Nobel Prize winning economist Joseph Stiglitz, IMF head Christine Lagarde and MIT professor Erik Brynjolfsson all said GDP is a poor indicator of progress, and argued for a change to the way we measure economic and social development.
“We have to go back to GDP, the calculation of productivity, the value of things – in order to assess, and probably change, the way we look at the economy,” said Lagarde.
As the business landscape reinvents itself, demographics shift, inequality expands, climate change gets worse and technology continues to advance at breakneck speed, GDP is struggling to stay relevant.
In order to keep up with the changes brought on by the Fourth Industrial Revolution, many are arguing that we need to find a new measure to assess the health of our economies and – more importantly – the people living in them.
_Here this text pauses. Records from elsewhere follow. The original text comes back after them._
Lemma plain_text_line t k p minIndent asKey stop :
  plain_text t → rest p = t +:+ k → (∀ last, plain_span false last k = (0%nat, stop)) →
  (asKey = true ∨ stop ≠ AtColon) →
  (asKey = true ∨ k = "" ∨ ∃ j s, k = nl +:+ pad j +:+ s ∧ follow (minIndent - 1) true j s) →
  parsePlain opts minIndent asKey notFlow p = inr (t, after t p).
Proof.
  intros Ht E Hk Hcolon Hnext. unfold parsePlain, mbind, P_bind, mret, P_ret. cbn [plain_lines].
  rewrite bool_decide_false by auto. rewrite E, (plain_span_app t k stop None Hk (pt_tail t Ht)). fold (after t p).
  rewrite (bool_decide_false (notFlow = flowInSeq)), andb_false_r, stake_text, (pt_trim t Ht) by done. cbn [andb].
  assert (bool_decide (stop = AtColon) && negb (asKey || false) = false) as ->.
  { destruct Hcolon as [->|Hs]; [by rewrite andb_false_r|by rewrite bool_decide_false]. }
  pose proof (after_rest t k p E) as E1. unfold eof at 1. rewrite E1. cbn [app].
  destruct Hnext as [->|[->|(j & s & -> & Hf)]]; [exact (f_equal (λ x, inr (x, _)) (pt_trim t Ht))| |].
  - rewrite orb_true_r. exact (f_equal (λ x, inr (x, _)) (pt_trim t Ht)).
  - destruct (_ || _ || _); [exact (f_equal (λ x, inr (x, _)) (pt_trim t Ht))|]. destruct (next_line_at _ j s E1 (follow_begins _ _ _ _ Hf)) as [N1 N2].
    rewrite <- E1, N1, N2. destruct (next_line_pos _ j s E1) as [E2 C2]. set (p2 := after (nl +:+ pad j) _) in *.
    assert (eof p2 || (col p2 <=? minIndent) = true) as ->; [|exact (f_equal (λ x, inr (x, _)) (pt_trim t Ht))].
    unfold eof. rewrite E2, C2. destruct s as [|c s]; [done|]. apply orb_true_iff. right. apply Z.leb_le.
    pose proof (follow_in _ _ _ _ Hf ltac:(done)). lia.
Qed.

(** ** Quoted text on a line *)

Lemma scan_double s k :
  scanQuoted DQ (bmap (by_byte quote_piece) s +:+ String DQ k) = Some (S (String.length (bmap (by_byte quote_piece) s))).
Proof.
  assert (∀ r u n, sall (λ d, d ≠ DQ ∧ d ≠ NL ∧ d ≠ "\"%char) r → scanQuoted DQ u = Some n →
    scanQuoted DQ (r +:+ u) = Some (String.length r + n)%nat) as Hraw.
  { induction r as [|d r IHr]; intros u n Hr Hu; [done|]. destruct Hr as [(H1 & H2 & H3) Hr].
    change (String d r +:+ u) with (String d (r +:+ u)). cbn [scanQuoted].
    rewrite (proj2 (isc_false d NL) H2), (proj2 (isc_false d "\") H3), andb_false_r, (proj2 (isc_false d DQ) H1), (IHr u n Hr Hu). done. }
  induction s as [|c s IH]; [by destruct k|]. cbn [bmap]. rewrite string_app_assoc, length_app_str.
  destruct (quote_piece_cases c) as [(-> & Hd & Hn & Hb)|(e & r & -> & Hne & Hr & _)].
  - rewrite (Hraw (String c "") _ _ ltac:(by split_and!) IH). f_equal.
  - change (String "\" (String e r) +:+ ?u) with (String "\" (String e (r +:+ u))). cbn [scanQuoted].
    change (isc "\" NL) with false. rewrite !isc_refl. cbn [andb]. rewrite (Hraw r _ _ Hr IH). cbn. f_equal. lia.
Qed.

Lemma scan_single s k :
  no_nl s → isc (match k with String c _ => c | EmptyString => NUL_ end) "'" = false →
  scanQuoted "'" (bmap (by_byte sq) s +:+ String "'" k) = Some (S (String.length (bmap (by_byte sq) s))).
Proof.
  intros Hs Hk. induction s as [|c s IH].
  { change (bmap _ "" +:+ ?u) with u. cbn [scanQuoted]. change (isc "'" NL) with false. change (isc "'" DQ) with false. rewrite !isc_refl.
    cbn [andb]. destruct k as [|d k]; [done|]. by rewrite Hk. }
  destruct Hs as [Hc Hs]. specialize (IH Hs). cbn [bmap]. rewrite string_app_assoc, length_app_str.
  destruct (decide (c = "'"%char)) as [->|Hq].
  - change (by_byte sq "'") with "''". change ("''" +:+ ?u) with (String "'" (String "'" u)). cbn [scanQuoted].
    change (isc "'" NL) with false. change (isc "'" DQ) with false. rewrite !isc_refl. cbn [andb]. by rewrite IH.
  - assert (by_byte sq c = String c "") as ->.
    { apply by_byte_plain. unfold sq. destruct (Z.eqb_spec (byte_of c) 39) as [E39|]; [|done]. exfalso. by apply Hq, byte_inj. }
    change (String c "" +:+ ?u) with (String c u). cbn [scanQuoted]. rewrite (proj2 (isc_false c NL) Hc), (proj2 (isc_false c "'") Hq).
    change (isc "'" DQ) with false. cbn [andb]. by rewrite IH.
Qed.

Lemma mapping_entry_skip seen t flow u :
  ∃ seen', mapping_entry seen (String.length t) flow (t +:+ u) = mapping_entry seen' 0 flow u.
Proof. revert seen. induction t as [|c t IH]; intros seen; [by exists seen|]. exact (IH (String c seen)). Qed.

Definition key_char (c : ascii) : bool := key_rune (byte_of c).
Lemma key_char_facts c :
  key_char c = true →
  isc c NL = false ∧ isc c "'" = false ∧ isc c DQ = false ∧ isc c "[" = false ∧ isc c "{" = false ∧ isc c "]" = false ∧ isc c "}" = false
  ∧ isc c "#" = false ∧ isc c ":" = false.
Proof. destruct c as [[] [] [] [] [] [] [] []]; intros Hk; vm_compute in Hk; first [discriminate|by split_and!]. Qed.

Lemma mapping_entry_key seen t w k :
  sall (λ c, key_char c = true) t → is_white w = true → mapping_entry seen 0 0 (t +:+ String ":" (String w k)) = true.
Proof.
  revert seen. induction t as [|c t IH]; intros seen Ht Hw; [change ("" +:+ ?x) with x; cbn [mapping_entry]; by rewrite Hw|]. destruct Ht as [Hc Ht].
  change (String c t +:+ ?x) with (String c (t +:+ x)). cbn [mapping_entry].
  apply key_char_facts in Hc as (-> & -> & -> & -> & -> & -> & -> & -> & ->). by apply IH.
Qed.

(** ** Scalars as they are written *)

Definition quoted_with (q : ascii) (body : string) : string := String q (body +:+ String q "").

(** The text [t] is the scalar [raw], in quotes or not. *)
Inductive written : string → string → bool → Prop :=
| written_plain t : plain_text t → written t t false
| written_single s : no_break s → written (quoted_with "'" (bmap (by_byte sq) s)) s true
| written_double s : written (quoted_with DQ (bmap (by_byte quote_piece) s)) s true.

(** After a scalar comes a line break, or the colon of a key. *)
Definition ends_scalar (k : string) : Prop :=
  (∃ j s, k = nl +:+ pad j +:+ s) ∨ ∃ w u, k = String ":" (String w u) ∧ is_white w = true.

Lemma quoted_app q body k : quoted_with q body +:+ k = String q (body +:+ String q k).
Proof. unfold quoted_with. change (String q ?x +:+ k) with (String q (x +:+ k)). by rewrite string_app_assoc. Qed.

Lemma ends_scalar_first k : ends_scalar k → ∃ d u, k = String d u ∧ (d = NL ∨ d = ":"%char).
Proof. intros [(j & s & ->)|(w & u & -> & _)]; [exists NL, (pad j +:+ s)|exists ":"%char, (String w u)]; auto. Qed.

Lemma is_marker_app t k : is_marker t = false → t ≠ "" → ends_scalar k → is_marker (t +:+ k) = false.
Proof.
  intros Ht Hne (d & u & -> & Hd)%ends_scalar_first.
  assert (d ≠ "-"%char ∧ d ≠ "."%char) as [Hd1 Hd2] by (by destruct Hd as [-> | ->]).
  destruct t as [|a [|b [|c t]]]; [done| | |]; unfold is_marker in *;
    [change (String a "" +:+ ?x) with (String a x)|change (String a (String b "") +:+ ?x) with (String a (String b x))
    |change (String a (String b (String c t)) +:+ ?x) with (String a (String b (String c (t +:+ x))))];
    cbn [has_prefix sdrop] in *.
  - repeat case_decide; subst; try done; destruct u; repeat case_decide; done.
  - repeat case_decide; subst; try done; destruct u; repeat case_decide; done.
  - destruct t as [|e t]; [|exact Ht]. repeat case_decide; subst; done.
Qed.

Lemma written_first t raw q k :
  written t raw q → ends_scalar k →
  ∃ c r, t +:+ k = String c r ∧ starts c ∧ (c ∉ ["*"; "&"; "!"; "["; "{"; "|"; ">"; "?"]%char) ∧ is_dash (t +:+ k) = false ∧ is_marker (t +:+ k) = false.
Proof.
  intros Hw Hk. destruct Hw as [t Ht|s Hs|s].
  - pose proof (pt_first t Ht) as Hf. pose proof (pt_dash t Ht) as Hd. pose proof (pt_marker t Ht) as Hm. destruct t as [|c t]; [done|].
    destruct Hf as [Hc Hn]. exists c, (t +:+ k). split_and!; [done|done| | |by apply is_marker_app].
    + rewrite !not_elem_of_cons in *. by destruct_and! Hn.
    + destruct t as [|d t]; [|exact Hd]. cbn in Hd. rewrite andb_true_r in Hd.
      destruct (ends_scalar_first k Hk) as (d & u & -> & _). change (String c "" +:+ ?x) with (String c x). cbn. by rewrite Hd.
  - rewrite quoted_app. eexists _, _. split_and!; [done|by split| |done|done]. rewrite !not_elem_of_cons. by split_and!; try apply not_elem_of_nil.
  - rewrite quoted_app. eexists _, _. split_and!; [done|by split| |done|done]. rewrite !not_elem_of_cons. by split_and!; try apply not_elem_of_nil.
Qed.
In the coming weeks, we’ll be publishing a number of articles examining the past, present and future role of GDP – and the new economic models that could replace it.
What is GDP? And more importantly, what is it not?
For decades, GDP was the measure of all things. Some countries, like China, remain obsessed with it and use it to set their own targets for growth. As the World Economic Forum’s chief economist Jennifer Blanke writes in this in-depth explainer on GDP, “the evolution of GDP remains a fixation for governments around the world and it is also a regular topic on the agenda of global and regional groupings”, such as the 2016 Spring Meetings of the IMF and World Bank.
But amid this obsession, Blanke argues, “it’s easy to forget that it was not initially intended for this purpose, it merely provides a measure of the final goods and services produced in an economy over a given period, without any attention to what is produced, how it’s produced or who is producing it.”
Put simply, focusing on GDP growth is not the way forward. She writes:
“GDP is a partial, short-term measure, whereas the world needs more wide-ranging and responsible instruments to inform the way we build the economies of the future.”
Blanke mentions three key questions that GDP overlooks: is growth fair, is it green, and is it improving our lives?
This last question is one that would resonate with Richard Easterlin, professor of economics at the University of Southern California, who has been writing about the link between happiness and income for 40 years.
We are faced with an “enticing opportunity,” he says in this essay. “To consider happiness as the leading measure of well-being, supplanting the current favourite … GDP.”
Crunch the numbers, and you’ll find that the relationship between happiness and income probably isn’t what you thought it was, he argues. In short – money isn’t everything:
“In rich countries – rich or poor, democratic or autocratic – happiness for most is success in doing things of everyday life. That might be making a living, raising a family, maintaining good health, and working in an interesting and secure job.”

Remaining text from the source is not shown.